What Is Good Writing in the 21st Century?

Throughout Hobbs “The Seven Great Debates in the Media Literacy Movement”, I could not help but think about the lack of objective standard of what good writing should be.  We as educators should have a goal that we desire our students to attain.   If using videos of “The Simpsons” allow my students to become better writers, then we should employ such techniques.  Throughout all of the recent articles, I have failed to read what are goals as English teachers are.  We all agree that students need to be better writers.  Great.  What does that look like? Without answering that question, most of these debates about new media are merely secondary issues.   Or at least, these debates on technology cannot truly be waged without a clear understanding of what we want to achieve in regards to writing samples from our students.  We need a weighing mechanism in this debate.  We all need to agree on a value – excellence in composition.   If we cannot agree with what a good term paper looks like or what the end result should be, then it seems we will simply argue in circles.  Once we have defined what good writing is or what our desired outcome is, only then can we engage in the new media debate.

1 comment for “What Is Good Writing in the 21st Century?
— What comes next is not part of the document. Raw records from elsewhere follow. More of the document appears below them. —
(* ===== verification/Prelude.v ===== *)
(** * Verification of the C++ robot middleware

    The program is a local publish/subscribe middleware for processes on one machine.  A
    publisher puts a message once into a chunk of a shared-memory pool, enqueues a small
    handle of it into the shared-memory queue of every subscriber, and frees the chunk when
    every subscriber has released it; a registry daemon matches publishers and subscribers
    by topic over a Unix-socket control protocol, watches heartbeats, and cleans up after
    processes that died.  This library models that program in Rocq, definition by definition,
    and proves what makes each part correct.

    ** The parts, and where they are modelled

    - [Types]: error codes, transport, overflow policy, liveness and pool configuration,
      descriptors and handles ([middleware/include/mw/result.hpp], [config.hpp], the structs of
      [detail/pool_protocol.hpp] and [queue_protocol.hpp]).  A C++ enum can hold any value of
      its underlying type, so each has an [_other] constructor and [_to_u16]/[_of_u16] casts.
    - [Outcome]: what a C++ computation does: it returns, throws or is undefined ([outcome]);
      [cpp S A] is a method on an object of type [S].  Out-of-range vector or pointer accesses
      are [Undef], never a default value.
    - [BigEndian], [FrameProtocol], [PoolProtocol], [QueueProtocol], [ShmProtocol],
      [ControlProtocol]: the frames on the sockets ([detail/frame_protocol], [pool_protocol],
      [queue_protocol], [shm_protocol] and [control_protocol], [.hpp] and [.cpp]), as byte lists,
      with [PayloadWriter] and [PayloadReader] as methods.
    - [PoolLayout], [MemoryPool], [MemoryPoolView]: [detail/memory_pool.cpp]: the checked layout
      arithmetic, the pool as a record of the descriptor, the segment (its bytes and the chunk
      headers in it), size classes, directory, free lists and counters, one definition per
      method; and the subscriber's read-only view of the segment, which another process may
      have filled with anything.
    - [SharedMemory]: [SharedMemoryRegion] and [UniqueFd] over an interface [PosixShm] of the
      POSIX calls with their documented laws [PosixShmLaws].
    - [SocketIo]: the loops that read and write exactly ([detail/socket_io.hpp], [.cpp]), with the
      operation they repeat as a parameter.
    - [SubscriberQueue]: [detail/subscriber_queue.cpp]: the ring of handles in shared memory with
      its robust mutex (the result of locking, owner death included, is an argument), the three
      overflow policies, blocking with wake-ups by other processes ([wait_env]), draining,
      discarding, recovery, attachment counting.
    - [PublisherState], [Publisher]: [middleware/src/publisher.cpp] and the connecting half of
      [detail/unix_socket.cpp].  A method acts on a [PubState]: the fields of [Publisher::Impl]
      and the sockets and shared queues it reaches ([World]).  The answers of the kernel, the
      clock, the registry and the locks during one public call are the record [call_env]; the
      pool and the queues are those of [MemoryPool] and [SubscriberQueue], not abstractions.
    - [LoanedSample]: [loaned_sample.cpp], over the interface [LoanedSampleOwner] of
      [detail/loaned_sample_owner.hpp] with its contract [OwnerContract]; [PublisherLoans]:
      [Publisher::loan], the publisher as such an owner, and runs of an application.
    - [UnixListener]: the listening half of [detail/unix_socket.cpp]: binding, accepting, moving,
      and the socket file and descriptor a listener owns.
    - [SubscriberState], [Subscriber]: [middleware/src/subscriber.cpp].  A method acts on the fields of
      [Subscriber::Impl] and on state it shares with other processes (the queue, the pool segment,
      the sockets); those processes may change it before every access ([Kernel] lists their
      interference with the answers of the kernel), so that nothing is assumed to stay put
      between two accesses.
    - [SampleView]: [sample_view.cpp] and [detail/sample_release_context.hpp].
    - [RegistryState]: [registry/src/registry_state.cpp]: nodes, topics and endpoints with every
      method, over [gmap]s; iteration over a [std::map] or [std::set] is iteration in key order.
    - [RegistryServer]: [registry/src/registry_server.cpp]: connections, the frame loop, one handler per
      request on top of [RegistryState], pending discoveries, cleanup after dead nodes, and
      [pollOnce]; a round is what one return of [epoll_wait] leads to.
    - [RegistryClient]: [detail/registry_client.cpp]: requests with the wait for their response, and the
      readers of the response bodies; [RegistrySession]: the session of a node, whose heartbeat
      thread is a state machine ([heartbeat_phase]) that interleaves with the application.
    - [Context]: [middleware/src/context.cpp]: the constructors of publishers and subscribers composed with
      the session that answers them and with the process ([Owner]): its static counters, and the
      destruction of endpoints and contexts.
    - [TypeSupport], [BridgeConfig], [BridgeNodes], [BridgeCreation], [BridgePrograms]: the ROS 2 adapter
      ([ros2_adapter/mw_ros2_adapter], [type_support.cpp], [bridge_config.cpp], [message_codec.hpp],
      [bridge_nodes.cpp] and the two programs).  [rclcpp] is not part of the repository: its serialization is
      the class [RosSerialization] with the laws [RosCodecLaws], its node the record [ros_node],
      [spin] a list of callbacks.
    - [Decimal]: [std::from_chars], [std::stoll] and printing of numbers; [RegistryDaemon]:
      [registry/src/main.cpp]; [Mwctl]: [tools/mwctl/main.cpp]; [Ping]: [examples/ping_common.hpp] and the
      programs [ping_publisher] and [ping_subscriber].

    ** What the theorems show

    - [PoolSpec], [PoolCreation], [PoolTheorems]: the pool refines an abstract machine of chunks
      (free, loaned, published with a reference count, released) for every sequence of calls; a
      sample's life frees its chunk exactly at the last release; stale handles are rejected;
      published bytes are what views read, and stay so while a reference is held; a view never
      reads outside the mapping whatever the segment holds; creation lays chunks out disjoint,
      aligned and inside the segment, and a created pool can be opened.
    - [QueueTheorems]: handles leave the queue in the order they entered, none duplicated, and
      none lost but by the death of an owner of the mutex, which empties the ring, or the discarding
      of a pool; each enqueue does what its policy says to the queue that the others left while it
      was blocked; after an owner death the ring is usable; no method indexes outside the slots even on a
      corrupt ring; counters balance; exactly the last detach destroys the locks.
    - [PoolReferences], [PublisherInvariant], [PublisherReleases], [PublisherMethods],
      [PublisherCalls], [PublisherUds], [PublisherLifecycle], [PublisherLoans],
      [PublisherTheorems]: the references a publisher holds are the entries of its [outstanding]
      lists and the loans are the active samples; every run of an application keeps the pool's
      counts equal to them, so that no chunk leaks or is freed early, and every call returns.
      What a publication, a loan written in place, a release message in fragments, a discovery,
      a dead subscriber and a failed construction do.  The preparation of a publication ([prepare]) only
      gives references back; the result then counts exactly the connections that have the handle
      or were sent the frame, for connections that share their queue or socket with no other ([sole]).
    - [LoanedSample]: the class invariant of a sample, and that each loan ends exactly once for
      any owner that honours the contract.
    - [SubscriberInvariant], [SubscriberFrames], [SubscriberMethods], [SubscriberStreams],
      [SubscriberRuns], [SubscriberLifecycle], [SubscriberTheorems]: a subscriber survives whatever its
      peers do, as long as the ring indices stay inside the slots and the mapped pools keep their size; the receive loop agrees with a reference parser and delivers messages whole and
      in order; a take is all or nothing; views release exactly once; what dead publishers,
      failed constructions and destruction do.  [EndToEnd]: a message from the publisher to the
      subscriber and its chunk back.  [UnixListener], [SampleView]: paths and views are given up
      exactly once.
    - [RegistryInvariant], [RegistryOps], [RegistryLiveness], [RegistryInterface],
      [RegistryTheorems]: every sequence of requests returns (no [std::map::at] throws) and keeps
      names, links and limits consistent; the answers to advertise, subscribe and resolve; an
      unregistered or dead node leaves no trace and its resources and peers are all reported, each
      once; a node that sends its heartbeats in time stays alive, on the connection it attached or on its
      control connection, which needs no attachment; a closed connection that controlled a node
      stays recorded as heartbeat connection of others.
    - [RegistryNames], [ServerInvariant], [ServerRequests], [ServerCleanup], [ServerLoop], [ServerStreams],
      [ServerTheorems]: the server survives whatever clients send, and ends only with an error that
      [accept4] or [epoll_wait] reported; every request gets exactly one response; the requests
      served do not depend on the fragmentation, unless the limit of the input buffer is reached, which
      only happens behind the header of a very large request; discoveries wait and are answered; cleanup releases
      the resources of the dead and tells their peers; output is sent in order.
    - [ClientInvariant], [ClientStreams], [ClientBodies], [ClientTheorems], [SessionTheorems],
      [ClientServer]: the client survives whatever a registry that reads sends, responses reach it whatever the
      fragmentation and carry the values the server put into them, so that a call of the client
      is a call of [RegistryState]; a registry that has stopped reading blocks a request whatever its timeout;
      a request that times out leaves the client behind for good; the peer events of the heartbeat responses
      reach their endpoints in order and once, under every interleaving; sessions unregister when they end or cannot be constructed.
    - [ContextTheorems]: the endpoints of a context are in their invariants with the registry's answers taken
      from its session; the names of pools never collide, within a process or between two.
    - [TypeSupport], [BridgeConfig], [BridgeTheorems], [BridgeCreation], [BridgePrograms]: types and hashes are told
      apart; a configuration that is loaded is one the middleware accepts; nodes are constructed whole or not
      at all; a message is forwarded whole or logged; a poll is bounded; the programs exit and leave
      nothing.  [BridgeEndToEnd]: messages cross from one ROS graph to another.
    - [Decimal], [RegistryDaemon], [Mwctl], [PingTheorems]: printed options are read back; the programs always
      exit, with the status their counts or the registry's answer call for, and leave no path, context or
      session; [mwctl] prints what the registry holds; a ping is received as it was sent.
    - [SharedMemory], [SocketIo], [ProtocolTheorems]: no name, descriptor or mapping leaks;
      transfers are exact under any fragmentation; frames decode to what was encoded, and
      reading arbitrary bytes is total.

    ** Bounds and fuel

    Machine integers are [Z] with explicit [wrap]; [fits w] states a range.  Loops whose
    recursion is not structural carry fuel in [SocketIo], where an operation may be
    interrupted for ever; its theorems give fuel that is enough for every environment that
    interrupts finitely often.  A [socket] of the publisher holds what the kernel answers to
    the next calls, finitely much before [EAGAIN]; its size is the fuel of the loops that drain
    it, and the theorems show that it never runs out ([wp] is total correctness).  [wait_env] lists the
    wake-ups before the deadline, which are finitely many because the deadline passes.  The loops of the
    subscriber, the server and the client are bounded in the same way: by the unread bytes of the
    connection, the returns of [poll], [accept] and [send] to come, the length of the input, the
    number of pending discoveries, the bytes of a response body.  The registry theorems assume
    that the 64-bit id counters have not been used up ([ids_left]): fewer than 2^64 - 2 requests, or
    bytes of requests.  The server theorems assume that [epoll_ctl] does not fail on an open
    descriptor ([interest_failure_is_undefined] shows what happens otherwise); an error of [accept4] or
    [epoll_wait] ends the server.  A [send] of the publisher and the subscriber returns; for the client,
    whose requests are written to a blocking socket without a deadline, a [Link] says whether [send] stops
    returning ([ln_stalled]), and a request that would wait for ever has no outcome ([Undef]).  The
    client theorems assume a clock and a
    timeout for which no deadline overflows 64 bits of nanoseconds.  Pool names are distinct for fewer
    than 2^32 publishers of a process, after which the counter wraps around.

    ** Not modelled

    Memory ordering of the chunk-header atomics (every method of the pool runs under its mutex,
    and the only lock-free reader, [read_view], is modelled on one snapshot of the segment), and the
    failure of allocations.  During one call of a publisher other processes act where it waits,
    in a blocked enqueue and in the polls of the destructor, and between the calls of an
    application ([AppOthers]).  [World] does not record the closing of descriptors.  The application
    keeps to one thread per object, as the classes require; the heartbeat thread is the only one
    of the library's own.  A publisher, subscriber
    or bridge of a program acts on its own copy of what it shares with other processes until it is destroyed.
    Texts on the standard error and in logs, and the quality of service passed to [rclcpp], are not
    represented.  The benchmark programs measure the public interface by the clock and are left out, as is the
    packaging test [examples/external_consumer].

    This file: machine integers, record update, byte buffers, strings and ordered containers,
    with the tactics and hints the other files share. *)

From Stdlib Require Import ZArith Lia List Bool Ascii String.
From stdpp Require Import base gmap list strings sorting option.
  1. October 3, 2009 at 1:13 am

    I feel a little underqualified to comment much about the subtleties of pedagogy and the teaching of writing. This class, 5010, is my first exposure to the rhet-comp major, and I have no background in the classroom, except as a student. I have done tutoring in a community college writing center, however—a place that gave me access to attempts by a wide range of developmental writers struggling to grasp the principles of basic compostion. Based on my admittedly limited experiences, I have to say I think that even with technological change, certain things about good writing seem likely to endure. Good writing, “excellence in composition,”—regardless of shifting conventions, styles, or fashionable content—aims at communicating with readers. To do that, writing must reflect clear thought, must make its writer’s arguments apparent to readers, and must demonstrate competence and even facility with the elements of language. Some of these criteria are not as objectively quantifiable as answers on a math test, but they are identifiable. Perhaps the situation with “good writing” boils down to that old adage spoken by legislators trying to define pornography: I may not be able to tell you exactly what it is, but I know it when I see it.